If individually based score interpretations are going to be made on the basis of this type of assessments, the meaning of the scores must be investigated, for instance by analysing transcripts of learner performances and examining whether they reflect the features of performance named in the scale-defining questions. Another question which might be asked is whether the scales were task-specific because they were developed to be so. This could be studied through employing a more generic six-level rating scale on the same performances and analysing whether there are differences between the ratings. It would be difficult to prove which scale was “more right”, but the data might show whether ratings are scale- specific or task-specific.

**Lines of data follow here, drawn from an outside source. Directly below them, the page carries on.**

(** ** Properties *)

(** C18: What the middleware of a route does with a request, exactly.  A request
    that is not authenticated is redirected or answered 401, and one that a
    default validator refuses or that is allowed none of the route's verbs in
    the route's namespace is answered 403: the answer is then the same for every
    handler, one that would panic included, so that none was run.  For any other
    request the handler is run, with the request's auth and a fresh validator in
    its context; what it answers is the answer if it validated a resource or
    flagged an error, and the request panics otherwise. *)
Theorem Build_guards_handler {Obj R : Type} RenderMustache (pb : PermissionValidatorBuilder Obj)
    unauthRedirect defaults mw returnTo g a ctx :
  Build (R := R) RenderMustache pb unauthRedirect defaults = GoRet mw →
  let admitted := (runValidators defaults g a ctx).1.1 &&
    route_allows RenderMustache pb (Some a) (getNamespace pb g) (getResourceId pb g) in
  (IsAuthenticated a = false → ∀ handler,
     mw returnTo g a ctx handler =
       GoRet (match unauthRedirect with Some gen => RespRedirect (gen returnTo) | None => RespUnauthorized end)) ∧
  (IsAuthenticated a = true → admitted = false → ∃ reason, ∀ handler, mw returnTo g a ctx handler = GoRet (RespForbidden reason)) ∧
  (IsAuthenticated a = true → admitted = true → ∃ c0,
     ctx_auth c0 = Some a ∧ ctx_validator c0 = Some (mkRPV pb (Some a) false false) ∧
     ∀ handler, mw returnTo g a ctx handler =
       match handler c0 with
       | GoRet (r, c1) =>
           match ctx_validator c1 with
           | Some v => if rpv_hasBeenValidated v || rpv_errorReturn v then GoRet (RespHandled r) else GoPanic
           | None => GoPanic
           end
       | GoPanic => GoPanic
       end).
Proof.
  unfold Build. case_decide; [done|]. case_decide; [done|]. intros [= <-]. cbn zeta. unfold requiredNext. split_and!.
  { intros Ha handler. rewrite Ha. by destruct unauthRedirect. }
  all: intros Ha Had; rewrite Ha; cbn [negb]; unfold combineAuthValidators; cbn [concat]; rewrite app_nil_r, runValidators_app.
  all: destruct (runValidators defaults g a ctx) as [[[] reason] ctx1]; cbn [fst andb] in Had; try done.
  2: by exists reason.
  all: cbn [runValidators]; unfold permissionValidator; rewrite Ha; cbn [negb].
  all: pose proof (firstAllowedVerb_fst RenderMustache (Some a) (getNamespace pb g) (pvb_resource pb) (pvb_verbs pb) (getResourceId pb g) "") as Hfst.
  all: destruct (firstAllowedVerb _ _ _ _ _ _ _) as [[] why]; cbn [negb]; cbn [fst] in Hfst; unfold route_allows in Had; try congruence.
  - by exists why.
  - exists (applyAuthToGinContext RenderMustache (mkRequestContext (ctx_auth ctx1) (Some (mkRPV pb (Some a) false false)) (ctx_secretReplay ctx1)) a).
    split_and!; [reflexivity..|]. intros handler. destruct (handler _) as [|[r c1]]; cbn [mbind outcome_bind]; [done|].
    unfold postValidator, MustGetValidatorFromContext. destruct (ctx_validator c1) as [v|]; cbn [mbind outcome_bind]; [|done].
    by destruct (rpv_hasBeenValidated v), (rpv_errorReturn v).
Qed.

A related call to investigate test takers’ and assessors’ models in action is also made by Alderson (1997). He contrasts explicit and formal models of language, as embodied in theories of language ability, with implicit models that teachers, testers, and learners enact when they engage in language learning, teaching, and assessment. Extending this logic towards test development, this call would also encompass taking account of the models of language which test developers work by when they develop a test. One possible way of gathering data to study the usefulness of such an approach would be to keep account of decisions made in test development. The advantage of such analyses, as Alderson (1997) argues, is that they throw light on the perceptions actually involved in a concrete assessment instrument and its socially used products, the scores and their
interpretation. Once such data exists, judgements could be made about whether perceptions vary and whether it matters. If data is not gathered, the assumption is automatically that it does not.